# Boyd’s At One stock



## Baroque Brass (Nov 1, 2021)

I’m considering a Boyd’s At One (not sure why they call it that) stock for my 22-250. Its an adjustable stock like the ones on precision rifles. I want to make it a bench rifle since I probably won’t use it for much else. Any thoughts or opinions?


----------



## bighonkinjeep (Nov 2, 2021)

I did a review on one a couple years ago over at Savage shooters. Went through it as well as I could and documented my findings. Unbiased in any way for or against Boyds, but they did comp me the stock in order to do the review.  Here's a link. https://www.savageshooters.com/content.php?515-Boyds-AT-ONE-Thumbhole-Stock-Review Still have the stock but haven't shot it much since. I installed it just as it came except relieving the barrel channel for my heavy barrel. Could probably benefit from a bedding job but I haven't gotten around to it.


----------



## Baroque Brass (Nov 2, 2021)

bighonkinjeep said:


> I did a review on one a couple years ago over at Savage shooters. Went through it as well as I could and documented my findings. Unbiased in any way for or against Boyds, but they did comp me the stock in order to do the review.  Here's a link. https://www.savageshooters.com/content.php?515-Boyds-AT-ONE-Thumbhole-Stock-Review Still have the stock but haven't shot it much since. I installed it just as it came except relieving the barrel channel for my heavy barrel. Could probably benefit from a bedding job but I haven't gotten around to it.
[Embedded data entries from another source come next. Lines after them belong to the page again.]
(* ===== verification/AppFactory.v ===== *)
(** * web/app_factory.py, web/sdk_hints.py, web/cors.py: assembling an application

    [SdkHints]: the hints of a handler and the extensions made of them.
    [App]: what [create_service_app] hands to Litestar, and what it does to the
    application it gets: the security of its handlers, and its OpenAPI
    document, which Litestar renders once and keeps.  Rendering is Litestar's:
    [OpenAPI] is the interface. *)

From S2P Require Import Prelude PyStr PyDict.

#[local] Open Scope string_scope.

Inductive Json := JStr (s : string) | JInt (z : Z) | JBool (b : bool) | JNull | JList (l : list Json) | JObj (d : list (string * Json)).
Definition is_truthy (j : Json) : bool :=
  match j with
  | JStr s => negb (is_empty s)
  | JInt z => negb (z =? 0)%Z
  | JBool b => b
  | JNull => false
  | JList l => negb (bool_decide (length l = 0%nat))
  | JObj d => negb (bool_decide (length d = 0%nat))
  end.
(** [d.update(e)] *)
Definition update {V} (d e : list (string * V)) : list (string * V) := foldl (λ d kv, dset d kv.1 kv.2) d e.

Module SdkHints.

Definition SDK_SCHEMA_VERSION : Z := 3.
Record SdkLink := { name : string; target_resource : string; pick : option string; cached : bool; link_batchable : bool }.
Definition to_dict (l : SdkLink) : list (string * Json) :=
  [("name", JStr (name l)); ("target_resource", JStr (target_resource l))] ++
  match pick l with Some p => [("pick", JStr p)] | None => [] end ++
  (if cached l then [("cached", JBool true)] else []) ++
  (if link_batchable l then [("batchable", JBool true)] else []).

Record Hints := {
  resource : option string; action_of : option string; paginated : bool; raw : bool; capability : option string;
  batchable : bool; returns : option string; data_root : option string; id_path : option string; links : list SdkLink }.
Definition text (key : string) (o : option string) : list (string * Json) :=
  match o with Some s => [(key, JStr s)] | None => [] end.
Definition flag (key : string) (b : bool) : list (string * Json) := if b then [(key, JBool true)] else [].
(** The hints that [sdk_operation] keeps in the handler. *)
Definition sdk_operation (a : Hints) : list (string * Json) :=
  [("schema_version", JInt SDK_SCHEMA_VERSION)] ++ text "resource" (resource a) ++ text "action_of" (action_of a) ++
  flag "paginated" (paginated a) ++ flag "raw" (raw a) ++ text "capability" (capability a) ++
  flag "batchable" (batchable a) ++ text "returns" (returns a) ++ text "data_root" (data_root a) ++
  text "id_path" (id_path a) ++
  match links a with [] => [] | ls => [("links", JList ((λ l, JObj (to_dict l)) <$> ls))] end.

Definition copied (hints : list (string * Json)) (key extension : string) : list (string * Json) :=
  match dget hints key with Some v => [(extension, v)] | None => [] end.
Definition flagged (hints : list (string * Json)) (key extension : string) : list (string * Json) :=
  match dget hints key with Some v => if is_truthy v then [(extension, JBool true)] else [] | None => [] end.
Definition _hints_to_extensions (hints : list (string * Json)) : list (string * Json) :=
  [("x-sdk-schema-version", default (JInt SDK_SCHEMA_VERSION) (dget hints "schema_version"))] ++
  copied hints "resource" "x-sdk-resource" ++ copied hints "action_of" "x-sdk-action-of" ++
  flagged hints "paginated" "x-sdk-paginated" ++ flagged hints "raw" "x-sdk-raw" ++
  copied hints "capability" "x-sdk-capability" ++ flagged hints "batchable" "x-sdk-batchable" ++
  copied hints "returns" "x-sdk-returns" ++ copied hints "data_root" "x-sdk-data-root" ++
  copied hints "id_path" "x-sdk-id-path" ++ copied hints "links" "x-sdk-link".

End SdkHints.

Module App.
Import SdkHints.

(** ** What is handed to Litestar *)

(** [resolve_cors_origins] *)
Definition first_nonempty (a b : list string) : list string := match a with [] => b | _ => a end.
Definition resolve_cors_origins (debug : bool) (allow_origins allow_origins_debug : list string) : list string :=
  let origins := if debug then first_nonempty allow_origins_debug allow_origins
                 else first_nonempty allow_origins allow_origins_debug in
  List.filter (λ o, negb (is_empty o)) (strip <$> origins).

Definition DEFAULT_JWT_EXCLUDE : list string := ["^/health($|/.*)"; "^/docs($|/.*)"; "^/metrics($|/.*)"].

Section create.
(** What the code only passes on: handlers, plugins, middleware, values of
    keyword arguments, checks. *)
Context {H P Mw V C : Type}.

Inductive Kwarg := patterns (l : list string) | value (v : V).
Record JWTAuthIntegration := { jwt_verifier : V; middleware_class : Mw; dependencies : list (string * V);
  middleware_kwargs : list (string * Kwarg) }.
Inductive Middleware :=
  | tracing (m : Mw) | request_context | etag (exclude : list string) | prometheus
  | jwt (cls : Mw) (kwargs : list (string * Kwarg)) | extra (m : Mw).
Inductive RouteHandler := health_controller | metrics_endpoint | given (h : H).
Inductive Plugin := integer_keyed_maps | sqlalchemy_init | given_plugin (p : P).
Inductive Check := sqlalchemy_check | given_check (c : C).

Record AppArguments := {
  debug : bool; route_handlers : list H; cors_allow_origins : list string; cors_allow_origins_debug : list string;
  auth_integration : option JWTAuthIntegration; jwt_exclude_patterns : list string; sqlalchemy : bool;
  app_dependencies : list (string * V); extra_middleware : list Mw; extra_plugins : list P; enable_etag : bool;
  etag_exclude_patterns : list string; health_checks : list (string * C); version : string }.

Record Assembled := {
  middleware : list Middleware; handlers : list RouteHandler; plugins : list Plugin;
  resolved_dependencies : list (string * V); bearer_scheme : bool; allow_origins : list string; max_age : Z;
  checks : list (string * Check); reported_version : string }.

Definition jwt_kwargs (a : AppArguments) (auth : JWTAuthIntegration) : list (string * Kwarg) :=
  update [("jwt_verifier", value (jwt_verifier auth));
          ("exclude", patterns (DEFAULT_JWT_EXCLUDE ++ jwt_exclude_patterns a));
          ("exclude_http_methods", patterns ["OPTIONS"])] (middleware_kwargs auth).

(** [otel_middleware] is what [setup_tracing] returned, [service_version] the
    environment's SERVICE_VERSION. *)
Definition assemble (a : AppArguments) (otel_middleware : option Mw) (service_version : option string) : Assembled :=
  {| middleware :=
       match otel_middleware with Some m => [tracing m] | None => [] end ++ [request_context] ++
       (if enable_etag a then [etag (etag_exclude_patterns a)] else []) ++ [prometheus] ++
       match auth_integration a with Some auth => [jwt (middleware_class auth) (jwt_kwargs a auth)] | None => [] end ++
       (extra <$> extra_middleware a);
     handlers := [health_controller; metrics_endpoint] ++ (given <$> route_handlers a);
     plugins := [integer_keyed_maps] ++ (if sqlalchemy a then [sqlalchemy_init] else []) ++ (given_plugin <$> extra_plugins a);
     resolved_dependencies := match auth_integration a with
                              | Some auth => update (update [] (dependencies auth)) (app_dependencies a)
                              | None => update [] (app_dependencies a)
                              end;
     bearer_scheme := match auth_integration a with Some _ => true | None => false end;
     allow_origins := resolve_cors_origins (debug a) (cors_allow_origins a) (cors_allow_origins_debug a);
     max_age := if debug a then 0%Z else 86400%Z;
     checks := update (if sqlalchemy a then [("postgres", sqlalchemy_check)] else []) (prod_map id given_check <$> health_checks a);
     reported_version := str_or (version a) (default EmptyString service_version) |}.
End create.

(** ** The application Litestar returns *)

(** A registered handler.  [security] is its own requirement, [inherited] that
    of the layers above it, [resolved] what Litestar has resolved and keeps,
    when it has ([Empty] otherwise). *)
Record Handler := {
  is_http : bool; http_methods : list string; exclude_from_auth : bool; operation_id : option string;
  x_sdk : option (list (string * Json)); security : option (list Json); inherited : list Json; resolved : option (list Json) }.
Definition effective (h : Handler) : list Json :=
  match resolved h with Some r => r | None => (inherited h ++ default [] (security h))%list end.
Great review, thanks for the link. Sounds like the Boyd’s is a good investment, I think I’m sold. Thanks again. I’ll post my opinion when I get the stock and have a chance to review it.


----------



## Jester896 (Nov 3, 2021)

got me a little interested in them


----------



## Baroque Brass (Nov 3, 2021)

Jester896 said:


> got me a little interested in them


Did you look at the different colors? I like wood that looks like wood so the nutmeg color appeals to me. I don’t care for the zombie green they feature. Do you like thumb holes? I don’t have much experience with them but I think I prefer a traditional grip.


----------



## Jester896 (Nov 3, 2021)

I have a thumbhole on a 700ADL in Nutmeg.  The top line is pretty straight...it's OK.  It has the potential of creating better fundamentals.  With your thumb through the hole and your index finger on the trigger to use a more natural pincher type set up for a better trigger follow through... then use the other fingers to pull it into the pocket....very similar to resting it on the right side (RH Shooter) instead of across the stock.  It isolates the 2 fingers better...for a straight on trigger pull.

That was also something that Frank talked about in the class I took at the Rifle Expo.

The pepper laminate that is on my .270WSM is thumbhole and a 17HMR I have is pepper thumbhole too.  One is SS and the other is the matte blue and they both look good in the pepper.  The black Aluma-Hyde on my .270 looks good in the Nutmeg too.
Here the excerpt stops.